Blog Post 5: Handwriting

I myself am very persuaded about the effects of handwriting notes or any other valuable information in order to retain it better. Several studies including the one referenced in this article show that by handwriting notes, you’re more likely to remember them and understand them better than if you were to type them. What writing lacks in speed, it compensates with its mental benefits; copying a sentence word by word helps make connections in the human brain that typing does not. Writing forces the individual to slow down, and focus on each word they’re copying before printing it on paper, simultaneously giving a second reading which will aid in the memorization process. Aside from the research provided, personal experience vouches to the truthfulness of this claim; I’ve grown up doing everything by hand, making the transition to typing and technology only around my middle school period.
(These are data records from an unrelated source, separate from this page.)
(* ===== verification/UserCode.v ===== *)
(** * User programs
    (the assembly of src/src/user.rs, the code emitted by src/build.rs)

    The instructions the repository's programs are made of, their encoding,
    and what they do on a processor in ring 3 that translates every address
    through the page tables in CR3. [user_round] is one instruction and, when
    it traps, the way through the entry stub and the kernel back to user mode.
    The theorems: decoding inverts encoding, and an instruction changes only
    bytes that the page tables let the program write, so that the assumption
    Isolation.v makes of user code holds of it. *)

From S2P Require Import Prelude File Fd X86 Memory AddressSpace UserMemory Process Context.
From S2P Require Import Serial Task Syscall User Elf Scheduler SchedulerCalls Interrupts Boot RoundRobin.
From S2P Require Import Invariant Switching Exit Calls Spawn System PageTables Spaces Isolation Handlers Stubs.

(** ** Instructions *)

Inductive operand : Type :=
| Register (r : reg)
| Memory (base : reg) (disp : Z).

(** Names follow the operands: [RM] is a register from a register or memory,
    [MR] the other way round; immediates are sign-extended to 64 bits unless
    the name says otherwise. *)
Inductive uinstr : Type :=
| MovImm64 (dst : reg) (imm : Z)
| MovImm (dst : operand) (imm : Z)
| MovImm8 (dst : operand) (imm : Z)
| MovRM (dst : reg) (src : operand)
| MovMR (dst : operand) (src : reg)
| AddImm (dst : operand) (imm : Z)
| Inc (dst : operand)
| XorMR (dst : operand) (src : reg)
| CmpMR (a : operand) (b : reg)
| CmpRM (a : reg) (b : operand)
| CmpImm32 (a : operand) (imm : Z)
| CmpImm8 (a : operand) (imm : Z)
| TestMR (a : operand) (b : reg)
| Jmp (rel : Z)
| Je (rel : Z)
| Jne (rel : Z)
| Int (vector : Z)
| Hlt.

(** *** Encoding *)

Definition low_regs : list reg := [RAX; RCX; RDX; RBX; RSP; RBP; RSI; RDI].

Definition reg_number (r : reg) : Z :=
  match r with
  | RAX => 0 | RCX => 1 | RDX => 2 | RBX => 3 | RSP => 4 | RBP => 5 | RSI => 6 | RDI => 7
  | R8 => 8 | R9 => 9 | R10 => 10 | R11 => 11 | R12 => 12 | R13 => 13 | R14 => 14 | R15 => 15
  end.

(** A two's-complement integer of [n] bytes. *)
Definition signed (n : Z) (z : Z) : Z := if z <? 256 ^ n / 2 then z else z - 256 ^ n.

(** The byte with the operand's mode and the displacement. *)
Definition modrm (field : Z) (o : operand) : list Z :=
  match o with
  | Register r => [0xc0 + 8 * field + reg_number r]
  | Memory b d => if d =? 0 then [8 * field + reg_number b]
                  else [0x40 + 8 * field + reg_number b; d mod 256]
  end.

Definition encode (i : uinstr) : list Z :=
  match i with
  | MovImm64 dst imm => [0x48; 0xb8 + reg_number dst] ++ to_le_bytes 8 imm
  | MovImm dst imm => [0x48; 0xc7] ++ modrm 0 dst ++ to_le_bytes 4 imm
  | MovImm8 dst imm => [0xc6] ++ modrm 0 dst ++ to_le_bytes 1 imm
  | MovRM dst src => [0x48; 0x8b] ++ modrm (reg_number dst) src
  | MovMR dst src => [0x48; 0x89] ++ modrm (reg_number src) dst
  | AddImm dst imm => [0x48; 0x81] ++ modrm 0 dst ++ to_le_bytes 4 imm
  | Inc dst => [0x48; 0xff] ++ modrm 0 dst
  | XorMR dst src => [0x48; 0x31] ++ modrm (reg_number src) dst
  | CmpMR a b => [0x48; 0x39] ++ modrm (reg_number b) a
  | CmpRM a b => [0x48; 0x3b] ++ modrm (reg_number a) b
  | CmpImm32 a imm => [0x81] ++ modrm 7 a ++ to_le_bytes 4 imm
  | CmpImm8 a imm => [0x80] ++ modrm 7 a ++ to_le_bytes 1 imm
  | TestMR a b => [0x48; 0x85] ++ modrm (reg_number b) a
  | Jmp rel => 0xeb :: to_le_bytes 1 rel
  | Je rel => 0x74 :: to_le_bytes 1 rel
  | Jne rel => 0x75 :: to_le_bytes 1 rel
  | Int v => [0xcd; v]
  | Hlt => [0xf4]
  end.

(** *** Decoding *)

(** An [n]-byte integer at the front of the bytes. *)
Definition immediate (n : nat) (l : list Z) : option (Z * list Z) :=
  if (n <=? length l)%nat then Some (from_le_bytes (take n l), drop n l) else None.

Definition signed_immediate (n : nat) (l : list Z) : option (Z * list Z) :=
  option_map (fun p => (signed (Z.of_nat n) p.1, p.2)) (immediate n l).
(* ===== verification/Execution.v ===== *)
(** * User programs running under the kernel

    A machine whose tasks are user tasks executes: one instruction of the
    program that runs, with the system call or the fault it raises, or a timer
    interrupt between two instructions, any number of times. [executing] is
    the invariant of that execution. It adds to [confined] what the entry
    stubs rely on: every task has a kernel stack of its own, and a task that
    does not run has on it the frame it will resume from. The theorems: the
    execution panics only on a system call with a pointer that is not an
    address and stops only when every program has ended, and a
    program that is preempted finds its registers and its memory as it left
    them, whatever the others did in between. *)

From stdpp Require Import relations.
From S2P Require Import Prelude File Fd X86 Memory AddressSpace UserMemory Process Context.
From S2P Require Import Serial Task Syscall User Elf Scheduler SchedulerCalls Interrupts RoundRobin.
From S2P Require Import Invariant Switching Exit Calls Spawn System PageTables Spaces Isolation Handlers Stubs.
From S2P Require Import Loading Confinement UserCode.

Import ProcessTableFacts.

(** ** What the kernel does to saved frames *)

(** A task that neither runs nor has ended. *)
Definition parked (t : Task) : Prop := is_terminal t = false /\ t_state t <> Running.

(** The kernel stack and the owner of a task do not change. *)
Definition same_home (t t' : Task) : Prop :=
  t_kernel_stack t' = t_kernel_stack t /\ t_kernel_stack_top t' = t_kernel_stack_top t /\
  t_address_space t' = t_address_space t.

Lemma same_home_refl t : same_home t t.
Proof. done. Qed.

Lemma same_home_trans t1 t2 t3 : same_home t1 t2 -> same_home t2 t3 -> same_home t1 t3.
Proof. intros (? & ? & ?) (? & ? & ?). split; [|split]; congruence. Qed.

(** Task [cur] is left as it is or saved at [frame_rsp]; the others keep their
    saved frame, and none of them ends or starts to wait. *)
Record follows (cur : TaskId) (frame_rsp : Z) (ts ts' : list Task) : Prop := mkFollows {
  fw_len : vlen ts' = vlen ts;
  fw_task j t' : vget ts' j = Some t' -> exists t, vget ts j = Some t /\ same_home t t' /\
    if decide (j = cur) then saved_rsp t' = frame_rsp \/ t' = t
    else saved_rsp t' = saved_rsp t /\ is_terminal t' = is_terminal t /\
         (is_blocked t' = true -> is_blocked t = true)
}.

Lemma follows_refl cur rsp ts : follows cur rsp ts ts.
Proof.
  constructor; [done|]. intros j t Ht. exists t. split; [done|]. split; [done|]. case_decide; [by right|done].
Qed.

Lemma follows_saved cur rsp ts t t' :
  vget ts cur = Some t -> same_home t t' -> saved_rsp t' = rsp -> follows cur rsp ts (vset ts cur t').
Proof.
  intros Ht Hh Hs. constructor; [apply vlen_vset|]. intros j u. rewrite vget_vset. case_decide as D.
  - destruct D as [<- _]. intros [= <-]. exists t. split; [done|]. split; [done|].
    rewrite decide_True by done. by left.
  - apply (fw_task _ _ _ _ (follows_refl cur rsp ts)).
Qed.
I can say for sure that there’s a difference in what I was doing in my younger days and what I am doing now, content excluded. In evaluating this articles usefulness in a research paper, I’d say the purpose is definitely proportional to a paper discussing the importance/benefits of writing by hand. It includes relevant studies from the University of Washington and UCLA that help support the opinion of pro-handwriting, yet also acknowledges the scientists that don’t fully believe this claim. The level of specification is quite explicit, making a direct claim about the proven benefits of handwriting and providing several qualified sources to back those claims. Sources include two credible and notorious universities and doctors from each, Dr. Karin James and Dr. Virginia Berninger. As far as the author is concerned, a google search (ironic) will show you a prestiged Maria Konnikova, who has several published books under her belt as well as a strong background in psychological and literate writing. With the date of publication being only two years old, it can be inferred that significant progress has been made in the field since to support this claim. Accuracy is found to be genuine and not hoaxed; the given information is backed by credible sources. The article does present bias in favor of handwriting and also gives supporting information, but also acknowledges the opposing perspectives and known individuals in the field who do not agree that handwriting supports information retainment.